7.3.3. Rule Organization - Detection, Investigation, Fencing, Recovery

Content Being Written

This section of the documentation is currently being produced and may be incomplete and/or subject to change.

The main focus of manager operations are fault processing business rules, and since these rules are organized into categories based on their function. As you can infer from some of the previous definitions, there are four major categories of rules, with some ancillary 'houskeeping' categories. The four major categories are:

  1. Fault Detection - raise alarms for specific or nascent faults.

    The text show below comes directly from the source code for the manager rules and comprise the major faults detected by the manager:

    • rule "0600: DETECT MEMBER HEARTBEAT GAP" - This rule fires if there are not already other alarm types pending, for a specific member, and if at least 30-45 seconds has elapsed since the last time a given manager send a ClusterMemberHeartbeat event to the group of managers.  The result of this rule firing will be that a MemberHeartbeatGapAlarm is raised as well as a MembershipInvalidAlarm. Both of these alarms trigger other rules, explained later, which do further investigations of the current cluster connectivity and membership.

    • rule "0601: DETECT STOPPED CLUSTER MANAGER" - This rule fires after a MemberHeartbeatGapAlarm has been raised since the reason for a heartbeat gap can be that a manager has stopped.  Further processing determines whether or not the manager is, indeed, stopped. This rule generates a ManagerStoppedAlarm if it determines that the manager in question is, in fact, stopped.

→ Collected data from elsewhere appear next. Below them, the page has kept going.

(* ===== verification/Watcher.v ===== *)
(** internal/watcher/watcher.go: what the client makes of file-system notifications, on the
    disk of Disk.v through the jail (internal/client/runner/watcher.go's [jailOpener] and
    [jailStater]).

    A notification is a path and a set of operation bits.  The debouncer keeps one entry per
    path and starts a timer for each notification; a timer that has fired waits for the
    mutex as a callback, and stopping it then no longer helps.  [processEvent] runs with
    its callback as one step.  Adding a watch is fsnotify's: the parameter [fsn_Add]. *)
From S2P Require Import Prelude GoStrings Paths Store Sha256 Ignore Disk Jail.
Local Open Scope Z_scope.
Local Open Scope go_scope.

(** The bits of [fsnotify.Op]. *)
Definition op_Create : Z := 1.
Definition op_Write : Z := 2.
Definition op_Remove : Z := 4.
Definition op_Rename : Z := 8.
Definition op_Chmod : Z := 16.

(** [op&bit == bit] *)
Definition has_bit (op bit : Z) : bool := Z.land op bit =? bit.

Inductive Op : Type := OpWrite | OpRemove.
#[export] Instance Op_eq_dec : EqDecision Op. Proof. solve_decision. Defined.

(** [None] is the zero [time.Time] of a removal. *)
Record Event : Type := MkEvent {
  wev_RelPath : string; wev_Op : Op; wev_SHA256 : string; wev_Size : Z; wev_ModTime : option Z
}.
#[export] Instance Event_eq_dec : EqDecision Event. Proof. solve_decision. Defined.

Definition events_cap : nat := 100.
Definition errors_cap : nat := 10.

(** ** The debouncer *)
Record debouncer : Type := MkDebouncer {
  db_pending : gmap string (Z * nat);   (* operations so far, timer *)
  db_armed : gmap nat string;           (* timers not yet fired *)
  db_fired : gmap nat string;           (* callbacks waiting for the mutex *)
  db_next : nat
}.
Definition no_pending : debouncer := MkDebouncer ∅ ∅ ∅ 0.

(** A notification: the operations are accumulated and the timer started again. *)
Definition debounce (name : string) (op : Z) (d : debouncer) : debouncer :=
  let t := db_next d in
  match db_pending d !! name with
  | Some (op0, t0) =>
      MkDebouncer (<[name := (Z.lor op0 op, t)]> (db_pending d)) (<[t := name]> (delete t0 (db_armed d)))
        (db_fired d) (S t)
  | None =>
      MkDebouncer (<[name := (op, t)]> (db_pending d)) (<[t := name]> (db_armed d)) (db_fired d) (S t)
  end.

Definition timer_fires (t : nat) (d : debouncer) : option debouncer :=
  match db_armed d !! t with
  | Some name => Some (MkDebouncer (db_pending d) (delete t (db_armed d)) (<[t := name]> (db_fired d)) (db_next d))
  | None => None
  end.

(** The callback of timer [t]: the operations to process, if the entry is still there. *)
Definition callback (t : nat) (d : debouncer) : option (option (string * Z) * debouncer) :=
  match db_fired d !! t with
  | None => None
  | Some name =>
      let d := MkDebouncer (db_pending d) (db_armed d) (delete t (db_fired d)) (db_next d) in
      match db_pending d !! name with
      | None => Some (None, d)
      | Some (op, _) =>
          Some (Some (name, op), MkDebouncer (delete name (db_pending d)) (db_armed d) (db_fired d) (db_next d))
      end
  end.

(** ** The watcher *)
Record Watcher (N : Type) : Type := MkWatcher {
  w_disk : disk;
  w_fsn : N;
  w_events : list Event;
  w_errors : list error;
  fileHashes : gmap string string;
  w_debouncer : debouncer
}.
Arguments MkWatcher {N} _ _ _ _ _ _.
Arguments w_disk {N} _.
Arguments w_fsn {N} _.
Arguments w_events {N} _.
Arguments w_errors {N} _.
Arguments fileHashes {N} _.
Arguments w_debouncer {N} _.

Section Watcher.
Context {N : Type} {clk : Clock} (fsn_Add : string -> M N unit) (root : fpath) (ignoreList : list string).
Notation W := (Watcher N).

Definition w_on_disk {A} (m : M disk A) : M W A := fun w =>
  let '(r, d) := m (w_disk w) in
  (r, MkWatcher d (w_fsn w) (w_events w) (w_errors w) (fileHashes w) (w_debouncer w)).
Definition w_on_fsn {A} (m : M N A) : M W A := fun w =>
  let '(r, n) := m (w_fsn w) in
  (r, MkWatcher (w_disk w) n (w_events w) (w_errors w) (fileHashes w) (w_debouncer w)).
Definition set_hashes f (w : W) : W :=
  MkWatcher (w_disk w) (w_fsn w) (w_events w) (w_errors w) (f (fileHashes w)) (w_debouncer w).
Definition set_debouncer f (w : W) : W :=
  MkWatcher (w_disk w) (w_fsn w) (w_events w) (w_errors w) (fileHashes w) (f (w_debouncer w)).

(** A send that gives up when the channel is full. *)
Definition try_send (e : Event) : M W unit := modify (fun w =>
  if bool_decide (length (w_events w) < events_cap)%nat
  then MkWatcher (w_disk w) (w_fsn w) (w_events w ++ [e]) (w_errors w) (fileHashes w) (w_debouncer w)
  else w).
Definition try_send_error (e : error) : M W unit := modify (fun w =>
  if bool_decide (length (w_errors w) < errors_cap)%nat
  then MkWatcher (w_disk w) (w_fsn w) (w_events w) (w_errors w ++ [e]) (fileHashes w) (w_debouncer w)
  else w).

(** [jail.Root()], and a path under it for the jail. *)
Definition Root : string := String slash (join_slash root).
Definition jail_rel (abs : string) : string := TrimPrefix abs (Root +:+ "/").
Definition jail_Open (abs : string) : M W bytes := w_on_disk (Jail.Open root (jail_rel abs)).
Definition jail_Stat (abs : string) : M W node := w_on_disk (Jail.Stat root (jail_rel abs)).

(** [filepath.Rel(w.cfg.Root, path)] *)
Definition root_Rel (path : string) : option string :=
  if HasPrefix path "/" then Some (of_elements (Rel root (clean_elements true (split_slash path)))) else None.

Definition shouldIgnore (path : string) : bool :=
  match root_Rel path with Some rel => MatchIgnore rel ignoreList | None => false end.

(** ** Start: every directory is watched

    [filepath.Walk] with the callback of [addDirRecursive]: a directory is read before the
    callback sees it, and an ignored one is skipped.  [fuel] bounds the depth. *)
Definition node_mtime (n : node) : Z := match n with NFile _ t | NDir t => t | _ => 0 end.
Definition node_size (n : node) : Z := match n with NFile data _ => Z.of_nat (length data) | _ => 0 end.

Fixpoint add_dirs (fuel : nat) (p : fpath) (info : node) : M W unit :=
  let path := String slash (join_slash p) in
  if negb (is_dir info) then ret tt
  else
    entries <- w_on_disk (d_ReadDir p);;
    if shouldIgnore path then ret tt
    else
    w_on_fsn (fsn_Add path);;
    match fuel with
    | O => ret tt
    | S fuel' =>
        each (fun '(name, _) =>
          info <- w_on_disk (d_Lstat (p ++ [name]));;
          add_dirs fuel' (p ++ [name]) info) entries
    end.

Definition addDirRecursive (fuel : nat) : M W unit :=
  info <- w_on_disk (d_Lstat root);;
  add_dirs fuel root info.

(** ** Events *)
Definition calculateHash (path : string) : M W string :=
  data <- jail_Open path;;
  ret (sha_hex data).

Definition handleWrite (fullPath relPath : string) : M W unit :=
  st <-? jail_Stat fullPath;;
  match st with
  | Err _ => ret tt
  | Ok info =>
      if is_dir info then _ <-? w_on_fsn (fsn_Add fullPath);; ret tt
      else
        h <-? calculateHash fullPath;;
        match h with
        | Err _ => ret tt
        | Ok sha =>
            w <- get;;
            let oldHash := default "" (fileHashes w !! relPath) in
            if bool_decide (sha = oldHash) then ret tt
            else
              modify (set_hashes <[relPath := sha]>);;
              try_send (MkEvent relPath OpWrite sha (node_size info) (Some (node_mtime info)))
        end
  end.

Definition handleRemove (relPath : string) : M W unit :=
  modify (set_hashes (delete relPath));;
  try_send (MkEvent relPath OpRemove "" 0 None).

Definition processEvent (name : string) (op : Z) : M W unit :=
  match root_Rel name with
  | None => ret tt
  | Some relPath =>
      if has_bit op op_Write || has_bit op op_Create then handleWrite name relPath
      else if has_bit op op_Remove || has_bit op op_Rename then handleRemove relPath
      else ret tt
  end.

(** One round of [watchLoop]. *)
Definition on_notify (name : string) (op : Z) : M W unit :=
  if shouldIgnore name then ret tt else modify (set_debouncer (debounce name op)).

(** The callback of a timer, once it has fired. *)
Definition on_callback (t : nat) : M W unit := fun w =>
  match callback t (w_debouncer w) with
  | None => (Ok tt, w)
  | Some (work, d) =>
      let w := set_debouncer (fun _ => d) w in
      match work with
      | None => (Ok tt, w)
      | Some (name, op) => processEvent name op w
      end
  end.

(** The program's steps; the receiver takes events, and other programs change the disk. *)
Inductive watcher_step : W -> W -> Prop :=
| step_notify name op w : watcher_step w (snd (on_notify name op w))
| step_notify_error e w : watcher_step w (snd (try_send_error e w))
| step_fires t d w : timer_fires t (w_debouncer w) = Some d -> watcher_step w (set_debouncer (fun _ => d) w)
| step_callback t w : watcher_step w (snd (on_callback t w))
| step_taken e l w : w_events w = e :: l ->
    watcher_step w (MkWatcher (w_disk w) (w_fsn w) l (w_errors w) (fileHashes w) (w_debouncer w))
| step_disk d w :
    watcher_step w (MkWatcher d (w_fsn w) (w_events w) (w_errors w) (fileHashes w) (w_debouncer w)).

Inductive watcher_reachable : W -> Prop :=
| watcher_init d n : watcher_reachable (MkWatcher d n [] [] ∅ no_pending)
| watcher_next w w' : watcher_reachable w -> watcher_step w w' -> watcher_reachable w'.
End Watcher.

    • rule "0602: DETECT DATASERVER FAULT" - This rule fires whenever monitoring detects that a given database server is not in the ONLINE state. The result of this rule firing is a DataServerFaultAlarm which, in turn, results in further investigation via one of the investigation rules described later.

    • rule "0604: DETECT UNREACHABLE REMOTE SERVICE" - In the case of a composite cluster, the current coordinator on each site will connect to one manager on the remote site. After establishing this connection, the local manager will poll the remote manager for liveness and generate a RemoteServiceHeartbeatNotification that has a status of REACHABLE. If the remote manager is not reachable, the manager that is polling the remote service will generate a RemoteServiceHeartbeatNotification that has a resource state of UNREACHABLE in which case this rule triggers and a RemoteDataServiceUnreachableAlarm is raised by this rule.

    • rule "0606: DETECT REPLICATOR FAULT" - As the name of this rule indicates, it will detect a replicator fault.  This rule triggers if it sees a replicator notification that indicates that any of the replicators in the cluster are in a STOPPED, SUSPECT or OFFLINE state. The result of triggering of this rule is at a ReplicatorFaultAlarm is raised.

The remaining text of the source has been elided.